### WHAT TO WORK ON
Give the number of lines in the material below that include "setitem", and write nothing else.
----
Lemma finishes_delete_alone fuel self :
  finishes self (delete_saved_content (S fuel) self false None).
Proof.
  rewrite delete_saved_content_cascade.
  apply finishes_cascade_alone; intros; [preserves_walk|].
  apply finishes_delete_body.
Qed.

Lemma finishes_build fuel self : finishes self (_build (S fuel) self).
Proof.
  pose proof (finishes_save_alone fuel self) as Hsave.
  unfold _build. rewrite save_cascade in *. finishes_walk.
Qed.

Lemma finishes_load_or_build_body fuel self :
  finishes self (load_or_build_body (S fuel) self).
Proof.
  pose proof (finishes_load_alone fuel self) as Hload.
  pose proof (finishes_build fuel self) as Hbuild.
  unfold load_or_build_body. rewrite load_cascade in *. finishes_walk.
Qed.

Lemma finishes_invalidate_and_rebuild_body fuel self :
  finishes self (invalidate_and_rebuild_body (S fuel) self).
Proof.
  pose proof (finishes_load_alone fuel self) as Hload.
  pose proof (finishes_delete_alone fuel self) as Hdelete.
  pose proof (finishes_build fuel self) as Hbuild.
  unfold invalidate_and_rebuild_body.
  rewrite invalidate_cascade, delete_saved_content_cascade in *.
  finishes_walk.
Qed.

(** ** Running a bind *)

Lemma bind_run {A B} (c : M state A) (k : A → M state B) st :
  (c ≫= k) st =
  match c st with
  | (Return a, st') => k a st'
  | (Raise e, st') => (Raise e, st')
  | (OutOfFuel, st') => (OutOfFuel, st')
  | (Dangling, st') => (Dangling, st')
  end.
Proof. done. Qed.

Lemma bind_get_obj {B} self w (k : CacheWrap → M state B) st :
  heap st !! self = Some w → (get_obj self ≫= k) st = k w st.
Proof. intros Hw. rewrite bind_run. unfold get_obj. by rewrite Hw. Qed.

Lemma bind_add_seen {B} self w seen_caches (k : gset string → M state B) st :
  heap st !! self = Some w →
  (_add_seen_cache self seen_caches ≫= k) st = k ({[name w]} ∪ default ∅ seen_caches) st.
Proof.
  intros Hw. rewrite bind_run. unfold _add_seen_cache.
  by rewrite (bind_get_obj self w).
Qed.

Lemma run_emit {B} ev (k : unit → M state B) st :
  (emit ev ≫= k) st = k tt (add_log ev st).
Proof. done. Qed.

Lemma run_set_contents {B} self w c (k : unit → M state B) st :
  heap st !! self = Some w →
  (set_contents self c ≫= k) st =
  k tt (set_heap (<[self := with_contents c w]> (heap st)) st).
Proof. intros Hw. rewrite bind_run. unfold set_contents. by rewrite Hw. Qed.

Lemma run_call_returns {B} f v wd (k : value → M state B) st :
  f (world st) = (inr v, wd) → (call f ≫= k) st = k v (set_world wd st).
Proof. intros Hf. rewrite bind_run. unfold call. by rewrite Hf. Qed.

Lemma call_run_returns f v wd st :
  f (world st) = (inr v, wd) → call f st = (Return v, set_world wd st).
Proof. intros Hf. unfold call. by rewrite Hf. Qed.

Lemma run_call_raises {B} f e wd (k : value → M state B) st :
  f (world st) = (inl e, wd) → (call f ≫= k) st = (Raise e, set_world wd st).
Proof. intros Hf. rewrite bind_run. unfold call. by rewrite Hf. Qed.

Lemma already_seen_spec n seen_caches :
  already_seen n seen_caches = true ↔ n ∈ default ∅ seen_caches.
Proof.
  destruct seen_caches as [s|]; simpl.
  - rewrite andb_true_iff, negb_true_iff, bool_decide_eq_false, bool_decide_eq_true.
    split; [by intros [_ ?]|]. intros Hin. split; [|done].
    intros ->. by apply not_elem_of_empty in Hin.
  - split; [done|]. by intros ?%not_elem_of_empty.
Qed.

Lemma already_seen_false n seen_caches :
  already_seen n seen_caches = false → n ∉ default ∅ seen_caches.
Proof.
  intros Hf Hin%already_seen_spec. congruence.
Qed.

(** ** The history of a cascade *)

Lemma visit_post_nothing {A} (proj : A → gset string) seen st (r : outcome A) :
  (∀ a, r = Return a → seen ⊆ proj a) →
  visit_post proj seen st (r, st).
Proof.
  intros Hr. exists []. simpl. rewrite app_nil_r.
  split; [done|]. split; [constructor|]. split; [by intros ev ?%elem_of_nil|].
  intros a Ha. split; [by apply Hr | by intros ev ?%elem_of_nil].
Qed.

Lemma visit_post_then {A} (proj : A → gset string) seen seen1 st st1 l1
    (run : outcome A * state) :
  log st1 = log st ++ l1 → NoDup l1 →
  (∀ ev, ev ∈ l1 → ev_name ev ∉ seen) →
  seen ⊆ seen1 → (∀ ev, ev ∈ l1 → ev_name ev ∈ seen1) →
  visit_post proj seen1 st1 run →
  visit_post proj seen st run.
Proof.
  intros Hl1 Hnd1 Hout1 Hsub Hin1 (l2 & Hl2 & Hnd2 & Hout2 & Hret2).
  exists (l1 ++ l2). split; [by rewrite Hl2, Hl1, app_assoc|].
  split; [|split].
  - apply NoDup_app. split; [done|]. split; [|done].
    intros ev H1 H2. apply (Hout2 ev H2). by apply Hin1.
  - intros ev [H|H]%elem_of_app; [by apply Hout1|].
    intros Hin. apply (Hout2 ev H). by apply Hsub.
  - intros a Ha. destruct (Hret2 a Ha) as [Hsub2 Hin2]. split; [by trans seen1|].
    intros ev [H|H]%elem_of_app; [|by apply Hin2].
    apply Hsub2. by apply Hin1.
Qed.

Lemma visit_post_loop visit mgr ds seen st :
  (∀ o s st', visit_post id s st' (visit o s st')) →
  visit_post id seen st (for_dependent_caches visit mgr ds seen st).
Proof.
  intros Hv. revert seen st. induction ds as [|d ds IH]; intros seen st; simpl.
  - by apply visit_post_nothing; intros a [= <-].
  - destruct (bool_decide (d ∈ seen)); [apply IH|].
    rewrite bind_run. simpl. destruct (cache_by_name st mgr !! d) as [o|]; [|apply IH].
    rewrite bind_run. specialize (Hv o seen st).
    destruct (visit o seen st) as [[seen1|e| |] st1] eqn:Hrun; [|done..].
    destruct Hv as (l1 & Hl1 & Hnd1 & Hout1 & Hret1). simpl in *.
    destruct (Hret1 seen1 eq_refl) as [Hsub Hin1].
    eapply visit_post_then; [done..|apply IH].
Qed.

Lemma visit_post_result {A} (c : M state (A * gset string)) seen st :
  visit_post snd seen st (c st) →
  visit_post id seen st ((r ← c; ret r.2) st).
Proof.
  intros (l & Hl & Hnd & Hout & Hret). rewrite bind_run.
  destruct (c st) as [[[a s1]|e| |] st1]; simpl in *;
    exists l; (split; [done|]); (split; [done|]); (split; [done|]); [|done..].
  intros s2 [= <-]. by apply (Hret (a, s1)).
Qed.
(** * Reassigning every scheduler service to one nest

    A shallow embedding of [scripts/reassign-all-services.py].  The script
    talks to Redis through [redis-cli], decodes every value of the hash
    [scheduler:services] as JSON, overwrites its [nestId] field, stores the
    record again and finally rebuilds the list kept under
    [nest:<id>:services].

    Names follow the script: the specification calls the nest an "account"
    and the field [nestId] "ownerId"; the lookup key [nest:email:<email>]
    is its "account-by-email" key and [nest:<id>:services] its cached
    list.

    Text is modelled by [string] (one [ascii] per character), JSON numbers
    by [Z], a Python [dict] by an association list in insertion order. *)

From Stdlib Require Import ZArith Ascii String List Bool Lia.
From Stdlib Require Import Decimal DecimalString DecimalZ DecimalPos DecimalFacts.
From stdpp Require Import base strings list gmap.

(** ** Python string methods used by the script *)

Module PyStr.

(** [str.isspace] on the characters below 256: the ASCII controls 9 to
    13 and 28 to 32, the next-line control 133 and the no-break space
    160. *)
Definition isspace (c : ascii) : bool :=
  let n := nat_of_ascii c in
  ((9 <=? n) && (n <=? 13) || (28 <=? n) && (n <=? 32)
   || (n =? 133) || (n =? 160))%nat.

Fixpoint lstrip (p : ascii → bool) (s : string) : string :=
  match s with
  | String c s' => if p c then lstrip p s' else s
  | EmptyString => EmptyString
  end.

Fixpoint rstrip (p : ascii → bool) (s : string) : string :=
  match s with
  | String c s' =>
      match rstrip p s' with
      | EmptyString => if p c then EmptyString else String c EmptyString
      | r => String c r
      end
  | EmptyString => EmptyString
  end.

(** [s.strip(chars)], with the set [chars] given as a predicate. *)
Definition strip_chars (p : ascii → bool) (s : string) : string :=
  rstrip p (lstrip p s).

(** [s.strip()] *)
Definition strip (s : string) : string := strip_chars isspace s.

Definition at_boundary (s : string) : bool :=
  match s with
  | String c _ => isspace c
  | EmptyString => true
  end.

(** [s.split()]: the maximal runs of characters that are not spaces. *)
Fixpoint split (s : string) : list string :=
  match s with
  | EmptyString => []
  | String c s' =>
      if isspace c then split s'
      else if at_boundary s' then String c EmptyString :: split s'
      else match split s' with
           | w :: ws => String c w :: ws
           | [] => [String c EmptyString]
           end
  end.

Fixpoint nospace (s : string) : bool :=
  match s with
  | String c s' => negb (isspace c) && nospace s'
  | EmptyString => true
  end.

(** A word as [split] yields them: not empty, no space inside. *)
Definition token (s : string) : Prop := s ≠ EmptyString ∧ nospace s = true.

Definition is_token (s : string) : bool :=
  match s with
  | EmptyString => false
  | _ => nospace s
  end.

(** The last character of a text, if any. *)
Fixpoint last_char (s : string) : option ascii :=
  match s with
  | EmptyString => None
  | String c EmptyString => Some c
  | String _ s' => last_char s'
  end.

End PyStr.


(** ** JSON values as [json.loads] returns them *)

Unset Elimination Schemes.
Inductive json : Type :=
| JNull
| JBool (b : bool)
| JInt (n : Z)
| JStr (s : string)
| JList (l : list json)
| JDict (d : list (string * json)).
Set Elimination Schemes.

(** A Python [dict] with text keys: the items in insertion order. *)
Abbreviation dict := (list (string * json)).

(** Induction over a JSON value reaches the elements of a list and the
    values of a dict. *)
Fixpoint json_ind (P : json → Prop)
    (HNull : P JNull) (HBool : ∀ b, P (JBool b)) (HInt : ∀ n, P (JInt n))
    (HStr : ∀ s, P (JStr s))
    (HList : ∀ l, Forall P l → P (JList l))
    (HDict : ∀ d, Forall (λ kv, P (snd kv)) d → P (JDict d))
    (v : json) {struct v} : P v :=
  let rec := json_ind P HNull HBool HInt HStr HList HDict in
  match v with
  | JNull => HNull
  | JBool b => HBool b
  | JInt n => HInt n
  | JStr s => HStr s
  | JList l =>
      HList l ((fix all (l : list json) : Forall P l :=
                  match l with
                  | [] => List.Forall_nil P
                  | x :: l' => List.Forall_cons P x l' (rec x) (all l')
                  end) l)
  | JDict d =>
      HDict d ((fix all (d : dict) : Forall (λ kv, P (snd kv)) d :=
                  match d with
                  | [] => List.Forall_nil _
                  | kv :: d' => List.Forall_cons _ kv d' (rec (snd kv)) (all d')
                  end) d)
  end.

Module PyDict.

(** [k in d], [d.keys()] *)
Definition keys (d : dict) : list string := map fst d.

(** The value stored under [k], if any. *)
Fixpoint lookup (d : dict) (k : string) : option json :=
  match d with
  | [] => None
  | (k', v) :: d' => if String.eqb k' k then Some v else lookup d' k
  end.

(** [d.get(k, default)]; [d.get(k)] is [get d k JNull]. *)
Definition get (d : dict) (k : string) (default : json) : json :=
  match lookup d k with
  | Some v => v
  | None => default
  end.

(** [d[k] = v]: an existing key keeps its place, a new one goes last. *)
Fixpoint setitem (d : dict) (k : string) (v : json) : dict :=
  match d with
  | [] => [(k, v)]
  | (k', v') :: d' =>
      if String.eqb k' k then (k', v) :: d' else (k', v') :: setitem d' k v
  end.

End PyDict.

(** The value of the field [k] of a JSON object. *)
Definition field (e : json) (k : string) : option json :=
  match e with
  | JDict d => PyDict.lookup d k
  | _ => None
  end.

(** [v == s] and [v != s] for a JSON value [v] and a Python [str] [s]: only
    a string equals a string. *)
Definition py_eq_str (v : json) (s : string) : bool :=
  match v with
  | JStr s' => String.eqb s' s
  | _ => false
  end.

Definition py_ne_str (v : json) (s : string) : bool := negb (py_eq_str v s).

(** What [json.loads] can return and [json.dumps] accepts: no dict holds a
    key twice. *)
Fixpoint wf_json (v : json) : bool :=
  match v with
  | JList l => forallb wf_json l
  | JDict d =>
      bool_decide (NoDup (map fst d))
      && forallb (fun kv => wf_json (snd kv)) d
  | _ => true
  end.

(** ** The Redis server behind [redis-cli] *)

Inductive rvalue : Type :=
| RString (s : string)
| RHash (fields : list (string * string)).

Abbreviation redis := (gmap string rvalue).

Module Redis.

Definition nl : string := String "010"%char EmptyString.

Definition wrongtype : string :=
  "WRONGTYPE Operation against a key holding the wrong kind of value" +:+ nl.

Fixpoint hget (h : list (string * string)) (f : string) : option string :=
  match h with
  | [] => None
  | (f', v) :: h' => if String.eqb f' f then Some v else hget h' f
  end.

Fixpoint hset (h : list (string * string)) (f v : string)
  : list (string * string) :=
  match h with
  | [] => [(f, v)]
  | (f', v') :: h' =>
      if String.eqb f' f then (f', v) :: h' else (f', v') :: hset h' f v
  end.

(** The bulk reply of [redis-cli] when its output is not a terminal: the
    value and a newline, nothing but the newline for nil. *)
Definition bulk (r : option string) : string :=
  match r with
  | Some v => v +:+ nl
  | None => nl
  end.

(** One [redis-cli] invocation with the words [argv]: what it prints and
    the database afterwards. *)
Definition exec (argv : list string) (db : redis) : string * redis :=
  match argv with
  | [c; k] =>
      if String.eqb c "get" then
        match db !! k with
        | Some (RString v) => (bulk (Some v), db)
        | Some (RHash _) => (wrongtype, db)
        | None => (bulk None, db)
        end
      else if String.eqb c "hkeys" then
        match db !! k with
        | Some (RHash h) => (String.concat nl (map fst h) +:+ nl, db)
        | Some (RString _) => (wrongtype, db)
        | None => (nl, db)
        end
      else ("ERR unknown command" +:+ nl, db)
  | [c; k; a] =>
      if String.eqb c "set" then ("OK" +:+ nl, <[k := RString a]> db)
      else if String.eqb c "hget" then
        match db !! k with
        | Some (RHash h) => (bulk (hget h a), db)
        | Some (RString _) => (wrongtype, db)
        | None => (bulk None, db)
        end
      else ("ERR unknown command" +:+ nl, db)
  | [c; k; f; v] =>
      if String.eqb c "hset" then
        match db !! k with
        | Some (RHash h) =>
            (match hget h f with Some _ => "0" | None => "1" end +:+ nl,
             <[k := RHash (hset h f v)]> db)
        | Some (RString _) => (wrongtype, db)
        | None => ("1" +:+ nl, <[k := RHash [(f, v)]]> db)
        end
      else ("ERR unknown command" +:+ nl, db)
  | _ => ("ERR unknown command" +:+ nl, db)
  end.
----
### RESPONSE
2